Durchgesickertes JPMorgan-Memo enthüllt einen 6,2 Milliarden Unzen schweren Silber-Short, der kurz vor dem Zusammenbruch steht
Herr Jubert hat ein „durchgesickertes Memo” gesehen und erklärt in dem Video, worum es in dem Memo geht und warum Silber bald 412 Dollar pro Unze kosten wird.
von Cyrille Jubert
Am 6. Januar 2026 um 4:47 Uhr morgens landete ein vertrauliches Memo zum Risikomanagement mit der eindringlichen Betreffzeile „Dringend: Einleitung des Protokolls zur Liquidation der Silberposition” in den Posteingängen von siebzehn Führungskräften von JPMorgan.

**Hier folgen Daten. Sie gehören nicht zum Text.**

Lemma fchain_free m soo fl x : fchain m soo fl -> x ∈ fl -> m !! SOO_OBJ x = Some 0.
Proof.
  revert soo. induction fl as [|z fl IH]; intros soo Hc Hx; [set_solver|].
  destruct Hc as (_ & _ & Hz & next & _ & Hc). apply elem_of_cons in Hx as [->|Hx]; [done|by eapply IH].
Qed.

Lemma clearing_start soo next fl p :
  represents m0 p H -> fits c slabs p H -> fchain m0 next fl -> m0 !! SOO_OBJ soo = Some 0 ->
  (soo :: fl) ++ vals p ≡ₚ soos c slabs -> soo_slab soo = rm ->
  Z.of_nat (length (soo :: fl)) = 2 * slab_objects c -> clearing 0 m0 next fl p.
Proof.
  intros Hr Hf Hc Hz Hp Hrm Hl. pose proof (soos_nodup _ _ _ Hsi) as Hnd. rewrite <-Hp in Hnd.
  apply NoDup_app in Hnd as ([_ Hnd]%NoDup_cons & Hdis & _).
  assert (rest fl ++ rest (vals p) ≡ₚ soos c slabs') as Hrest.
  { rewrite <-soos_rest, <-Hp. rewrite <-filter_app. cbn [app]. rewrite filter_cons.
    by rewrite decide_False by (intros ?; done). }
  split; try done.
  - intros x Hx. split; [rewrite <-Hp; set_solver|]. apply Hdis. by right.
  - intros k Hk. destruct (obj_facts k ltac:(lia)) as (Hk' & _). rewrite <-Hp in Hk'.
    apply elem_of_app in Hk' as [Hk'|?]; [right|by left].
    apply elem_of_cons in Hk' as [->|Hk']; [done|]. by eapply fchain_free.
  - intros x Hx Hxr. apply obj_of; [|done]. rewrite <-Hp. set_solver.
  - pose proof (filter_app_complement (fun x => soo_slab x = rm) (vals p)) as Hv.
    apply Permutation_length in Hv, Hrest, Hp. rewrite !length_app, !length_soos in *.
    rewrite (Permutation_length Hslabs) in Hp. cbn [length] in *.
    pose proof (si_geom _ _ _ Hsi) as (_ & _ & ? & _). lia.
Qed.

Hinter der dichten Rechtssprache und den Risikogleichungen verbarg sich eine Anweisung, die die gesamte Ausrichtung der Bank für die nächsten sechs Monate festlegte: Einleitung von Absicherungsgeschäften.
Seit mehr als fünfzehn Jahren steht JPMorgan im Zentrum der Silberpreisstruktur, nicht als neutraler Vermittler, sondern als dominierender Händler, Tresorbetreiber und Derivatehaus an der COMEX und den außerbörslichen Märkten. Dies ist das Institut, das 2020 eine Rekordstrafe von 920 Millionen Dollar an die US-Aufsichtsbehörden zahlte, weil es jahrelang Spoofing und Manipulationen bei Edelmetallen und Treasury-Futures betrieben hatte – eine Strafe, die bestätigte, was viele in der Silberbranche seit mehr als einem Jahrzehnt behauptet hatten. Doch auch nach der Geldstrafe änderte sich die Grundstruktur des Marktes nicht: JPMorgan blieb das Haus.
Das durchgesickerte Memo deutet darauf hin, dass diese Ära unter Zwang zu Ende geht. Dem Dokument zufolge beläuft sich das Netto-Short-Engagement von JPMorgan in Silber-Futures, Swaps und damit verbundenen Derivaten auf rund 6,22 Milliarden Unzen – eine Menge, die die jährliche weltweite Minenproduktion, die in den letzten Jahren bei etwa 800 bis 820 Millionen Unzen lag, in den Schatten stellt. Die Bank hat diese Position zwischen 2010 und 2024 zu einem durchschnittlichen Einstiegspreis von fast 18,47 Dollar pro Unze aufgebaut, aber da Silber derzeit zu einem Vielfachen dieses Niveaus gehandelt wird, belaufen sich die nicht realisierten Verluste nach internen Schätzungen auf etwa 377 Milliarden Dollar und werden als „kritische Bedrohung für die Zahlungsfähigkeit des Unternehmens” bezeichnet.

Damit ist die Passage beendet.